Dataset entries:

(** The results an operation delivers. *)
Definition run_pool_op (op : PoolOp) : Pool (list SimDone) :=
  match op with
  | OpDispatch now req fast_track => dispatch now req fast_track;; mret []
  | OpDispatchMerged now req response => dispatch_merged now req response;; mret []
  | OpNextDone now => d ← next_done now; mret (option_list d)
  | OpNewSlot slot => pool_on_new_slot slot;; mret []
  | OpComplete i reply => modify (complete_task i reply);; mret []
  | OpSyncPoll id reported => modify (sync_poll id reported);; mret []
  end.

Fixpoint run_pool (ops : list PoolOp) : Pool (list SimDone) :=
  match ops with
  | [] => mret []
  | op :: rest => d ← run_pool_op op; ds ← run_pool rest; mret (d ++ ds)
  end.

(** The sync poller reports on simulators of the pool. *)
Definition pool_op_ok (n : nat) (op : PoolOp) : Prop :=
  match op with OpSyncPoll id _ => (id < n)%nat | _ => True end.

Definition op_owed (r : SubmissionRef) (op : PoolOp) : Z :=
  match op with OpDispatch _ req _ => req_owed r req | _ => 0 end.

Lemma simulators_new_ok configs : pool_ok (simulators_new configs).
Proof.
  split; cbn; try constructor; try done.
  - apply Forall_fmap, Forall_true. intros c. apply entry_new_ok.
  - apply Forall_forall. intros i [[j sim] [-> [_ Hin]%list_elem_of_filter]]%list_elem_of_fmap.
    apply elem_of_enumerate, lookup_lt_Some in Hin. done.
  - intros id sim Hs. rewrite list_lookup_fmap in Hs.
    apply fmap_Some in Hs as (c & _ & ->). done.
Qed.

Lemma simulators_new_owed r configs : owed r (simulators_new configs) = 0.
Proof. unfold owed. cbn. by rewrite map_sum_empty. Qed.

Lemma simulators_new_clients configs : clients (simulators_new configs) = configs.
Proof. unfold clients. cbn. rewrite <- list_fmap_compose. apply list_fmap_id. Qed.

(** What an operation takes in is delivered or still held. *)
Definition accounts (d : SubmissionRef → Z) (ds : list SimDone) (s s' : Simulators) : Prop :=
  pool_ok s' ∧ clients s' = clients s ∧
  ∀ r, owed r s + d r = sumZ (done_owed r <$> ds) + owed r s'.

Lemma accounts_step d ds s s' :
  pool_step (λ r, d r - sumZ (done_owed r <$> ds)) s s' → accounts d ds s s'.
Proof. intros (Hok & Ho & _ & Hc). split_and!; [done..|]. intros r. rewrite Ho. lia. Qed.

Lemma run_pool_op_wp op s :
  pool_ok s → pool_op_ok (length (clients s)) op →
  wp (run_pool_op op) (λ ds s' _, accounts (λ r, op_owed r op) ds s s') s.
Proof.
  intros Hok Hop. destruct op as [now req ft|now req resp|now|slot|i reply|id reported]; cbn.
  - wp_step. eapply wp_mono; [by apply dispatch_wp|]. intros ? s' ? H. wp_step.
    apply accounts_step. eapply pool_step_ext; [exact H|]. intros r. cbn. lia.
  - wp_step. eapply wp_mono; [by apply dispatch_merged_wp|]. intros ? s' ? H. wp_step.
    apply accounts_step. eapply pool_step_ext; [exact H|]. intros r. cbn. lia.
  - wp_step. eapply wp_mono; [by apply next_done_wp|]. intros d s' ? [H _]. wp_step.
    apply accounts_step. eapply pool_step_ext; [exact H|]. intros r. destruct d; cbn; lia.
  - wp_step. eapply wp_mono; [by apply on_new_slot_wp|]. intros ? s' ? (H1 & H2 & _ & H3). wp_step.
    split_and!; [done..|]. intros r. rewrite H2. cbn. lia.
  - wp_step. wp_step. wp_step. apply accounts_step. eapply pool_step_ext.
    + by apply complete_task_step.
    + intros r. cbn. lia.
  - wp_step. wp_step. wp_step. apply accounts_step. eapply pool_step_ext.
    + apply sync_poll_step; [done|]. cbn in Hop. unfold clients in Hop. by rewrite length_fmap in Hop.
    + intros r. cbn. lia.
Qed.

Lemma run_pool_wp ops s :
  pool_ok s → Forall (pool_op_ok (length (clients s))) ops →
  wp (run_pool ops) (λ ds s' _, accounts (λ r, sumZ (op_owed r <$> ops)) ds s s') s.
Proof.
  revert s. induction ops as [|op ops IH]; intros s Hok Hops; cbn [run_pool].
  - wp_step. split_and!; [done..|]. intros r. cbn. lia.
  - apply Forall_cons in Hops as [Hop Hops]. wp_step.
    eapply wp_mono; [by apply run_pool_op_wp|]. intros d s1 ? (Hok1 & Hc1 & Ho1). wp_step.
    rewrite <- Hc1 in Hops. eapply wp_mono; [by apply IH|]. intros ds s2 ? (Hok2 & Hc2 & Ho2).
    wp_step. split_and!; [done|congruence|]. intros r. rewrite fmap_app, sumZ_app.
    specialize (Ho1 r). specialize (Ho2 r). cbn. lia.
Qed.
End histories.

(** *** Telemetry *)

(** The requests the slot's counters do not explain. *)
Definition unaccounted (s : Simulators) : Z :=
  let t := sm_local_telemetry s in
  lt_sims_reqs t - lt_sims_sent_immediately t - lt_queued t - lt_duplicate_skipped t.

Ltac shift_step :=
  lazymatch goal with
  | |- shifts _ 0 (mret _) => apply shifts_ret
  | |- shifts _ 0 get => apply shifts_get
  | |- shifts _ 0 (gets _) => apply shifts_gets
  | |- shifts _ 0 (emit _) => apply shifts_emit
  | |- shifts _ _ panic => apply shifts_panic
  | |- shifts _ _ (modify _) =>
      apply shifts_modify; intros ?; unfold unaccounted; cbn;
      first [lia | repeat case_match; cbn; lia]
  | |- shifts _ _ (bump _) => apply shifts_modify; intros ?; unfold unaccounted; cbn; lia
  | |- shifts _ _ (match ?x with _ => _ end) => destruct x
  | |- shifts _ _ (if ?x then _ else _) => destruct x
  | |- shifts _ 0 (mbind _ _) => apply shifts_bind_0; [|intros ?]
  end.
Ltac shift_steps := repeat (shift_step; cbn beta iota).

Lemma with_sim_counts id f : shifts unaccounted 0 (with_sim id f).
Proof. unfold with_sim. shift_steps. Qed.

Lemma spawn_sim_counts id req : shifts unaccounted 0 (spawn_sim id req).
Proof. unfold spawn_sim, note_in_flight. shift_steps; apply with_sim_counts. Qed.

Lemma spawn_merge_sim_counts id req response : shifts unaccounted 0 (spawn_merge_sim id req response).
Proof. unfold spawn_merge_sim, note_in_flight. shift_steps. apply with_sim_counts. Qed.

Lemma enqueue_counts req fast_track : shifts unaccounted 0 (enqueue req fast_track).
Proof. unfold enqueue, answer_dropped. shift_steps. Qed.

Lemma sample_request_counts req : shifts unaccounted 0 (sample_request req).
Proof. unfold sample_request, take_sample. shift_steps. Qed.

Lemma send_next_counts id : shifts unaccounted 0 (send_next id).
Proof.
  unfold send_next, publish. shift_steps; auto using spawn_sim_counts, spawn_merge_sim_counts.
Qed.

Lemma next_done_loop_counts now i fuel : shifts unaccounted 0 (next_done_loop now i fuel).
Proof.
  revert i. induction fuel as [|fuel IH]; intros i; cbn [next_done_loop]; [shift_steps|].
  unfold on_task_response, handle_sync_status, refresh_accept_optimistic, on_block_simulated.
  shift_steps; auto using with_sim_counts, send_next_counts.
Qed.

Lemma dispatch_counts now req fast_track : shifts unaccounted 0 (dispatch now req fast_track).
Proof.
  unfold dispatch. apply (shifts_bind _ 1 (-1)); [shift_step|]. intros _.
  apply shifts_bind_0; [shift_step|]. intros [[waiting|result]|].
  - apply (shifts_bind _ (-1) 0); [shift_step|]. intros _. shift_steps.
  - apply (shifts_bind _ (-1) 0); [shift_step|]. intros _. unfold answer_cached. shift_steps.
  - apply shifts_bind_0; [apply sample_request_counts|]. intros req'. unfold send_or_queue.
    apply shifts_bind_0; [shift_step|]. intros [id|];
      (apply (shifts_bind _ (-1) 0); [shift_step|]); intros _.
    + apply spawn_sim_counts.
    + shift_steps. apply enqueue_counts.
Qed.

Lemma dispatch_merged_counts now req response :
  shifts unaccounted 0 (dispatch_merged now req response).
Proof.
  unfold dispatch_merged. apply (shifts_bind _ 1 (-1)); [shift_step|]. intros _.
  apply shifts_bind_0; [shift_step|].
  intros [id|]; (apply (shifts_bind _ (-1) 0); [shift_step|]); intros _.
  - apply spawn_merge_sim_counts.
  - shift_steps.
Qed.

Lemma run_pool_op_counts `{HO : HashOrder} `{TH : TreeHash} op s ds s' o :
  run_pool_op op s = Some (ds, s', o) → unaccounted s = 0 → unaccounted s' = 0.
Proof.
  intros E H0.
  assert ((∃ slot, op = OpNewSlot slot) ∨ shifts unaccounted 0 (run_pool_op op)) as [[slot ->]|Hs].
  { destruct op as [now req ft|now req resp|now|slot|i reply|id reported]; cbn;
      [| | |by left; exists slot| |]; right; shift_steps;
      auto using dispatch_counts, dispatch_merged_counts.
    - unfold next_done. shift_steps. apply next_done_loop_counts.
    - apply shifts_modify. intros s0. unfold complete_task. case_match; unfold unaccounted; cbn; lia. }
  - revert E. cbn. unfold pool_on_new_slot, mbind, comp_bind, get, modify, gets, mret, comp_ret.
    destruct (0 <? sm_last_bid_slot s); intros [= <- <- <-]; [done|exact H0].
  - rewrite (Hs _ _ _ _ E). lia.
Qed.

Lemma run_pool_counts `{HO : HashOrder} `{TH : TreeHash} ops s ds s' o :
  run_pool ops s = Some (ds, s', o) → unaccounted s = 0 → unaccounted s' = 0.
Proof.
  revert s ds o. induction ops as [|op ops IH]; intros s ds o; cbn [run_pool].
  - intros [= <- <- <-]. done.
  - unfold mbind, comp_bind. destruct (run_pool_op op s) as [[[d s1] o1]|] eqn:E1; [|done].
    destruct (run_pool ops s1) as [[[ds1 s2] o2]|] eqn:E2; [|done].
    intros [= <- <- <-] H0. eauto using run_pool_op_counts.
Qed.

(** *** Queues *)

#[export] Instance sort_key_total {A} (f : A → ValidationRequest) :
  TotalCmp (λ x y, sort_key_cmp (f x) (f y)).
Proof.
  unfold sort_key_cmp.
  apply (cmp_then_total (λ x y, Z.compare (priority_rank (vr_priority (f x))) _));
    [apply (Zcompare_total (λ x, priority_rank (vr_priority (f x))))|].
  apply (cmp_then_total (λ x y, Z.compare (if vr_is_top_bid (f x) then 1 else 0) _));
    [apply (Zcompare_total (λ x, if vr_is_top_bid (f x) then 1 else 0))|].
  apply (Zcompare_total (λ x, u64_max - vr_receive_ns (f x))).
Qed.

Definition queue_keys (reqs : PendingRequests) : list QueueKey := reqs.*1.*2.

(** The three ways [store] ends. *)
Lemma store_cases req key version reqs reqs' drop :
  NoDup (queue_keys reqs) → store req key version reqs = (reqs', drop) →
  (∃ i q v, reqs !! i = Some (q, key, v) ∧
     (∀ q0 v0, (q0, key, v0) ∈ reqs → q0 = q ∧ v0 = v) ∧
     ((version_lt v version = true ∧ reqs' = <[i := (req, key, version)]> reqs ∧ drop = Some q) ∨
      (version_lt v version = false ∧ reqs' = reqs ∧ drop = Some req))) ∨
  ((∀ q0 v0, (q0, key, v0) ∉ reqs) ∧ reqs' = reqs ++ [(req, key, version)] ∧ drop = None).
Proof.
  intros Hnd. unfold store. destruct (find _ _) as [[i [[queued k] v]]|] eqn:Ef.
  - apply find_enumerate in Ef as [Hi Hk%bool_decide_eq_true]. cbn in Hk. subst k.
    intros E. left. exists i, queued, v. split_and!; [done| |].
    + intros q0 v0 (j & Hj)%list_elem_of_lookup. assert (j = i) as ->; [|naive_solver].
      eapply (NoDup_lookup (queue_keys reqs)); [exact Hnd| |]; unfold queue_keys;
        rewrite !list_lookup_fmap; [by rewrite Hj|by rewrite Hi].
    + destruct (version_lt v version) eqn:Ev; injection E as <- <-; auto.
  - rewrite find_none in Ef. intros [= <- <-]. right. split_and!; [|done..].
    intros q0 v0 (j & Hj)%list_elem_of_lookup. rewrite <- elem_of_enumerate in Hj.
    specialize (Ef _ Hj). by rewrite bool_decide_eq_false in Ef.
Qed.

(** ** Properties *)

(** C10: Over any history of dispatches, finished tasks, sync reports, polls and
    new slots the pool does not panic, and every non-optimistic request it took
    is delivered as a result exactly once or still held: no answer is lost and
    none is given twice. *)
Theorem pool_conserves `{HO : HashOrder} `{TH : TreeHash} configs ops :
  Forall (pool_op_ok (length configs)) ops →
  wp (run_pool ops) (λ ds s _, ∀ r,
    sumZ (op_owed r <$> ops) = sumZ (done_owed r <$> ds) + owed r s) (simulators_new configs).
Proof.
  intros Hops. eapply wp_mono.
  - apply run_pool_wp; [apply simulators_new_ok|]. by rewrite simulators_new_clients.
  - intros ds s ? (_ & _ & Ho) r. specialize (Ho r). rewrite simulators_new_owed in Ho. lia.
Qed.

Description of the task:
With the line that has "(** *** Telemetry *)" as the first and the line that has "(mret _) => apply shifts_ret" as the last, repeat exactly that run of lines above and no more.

Result of the task:
(** *** Telemetry *)

(** The requests the slot's counters do not explain. *)
Definition unaccounted (s : Simulators) : Z :=
  let t := sm_local_telemetry s in
  lt_sims_reqs t - lt_sims_sent_immediately t - lt_queued t - lt_duplicate_skipped t.

Ltac shift_step :=
  lazymatch goal with
  | |- shifts _ 0 (mret _) => apply shifts_ret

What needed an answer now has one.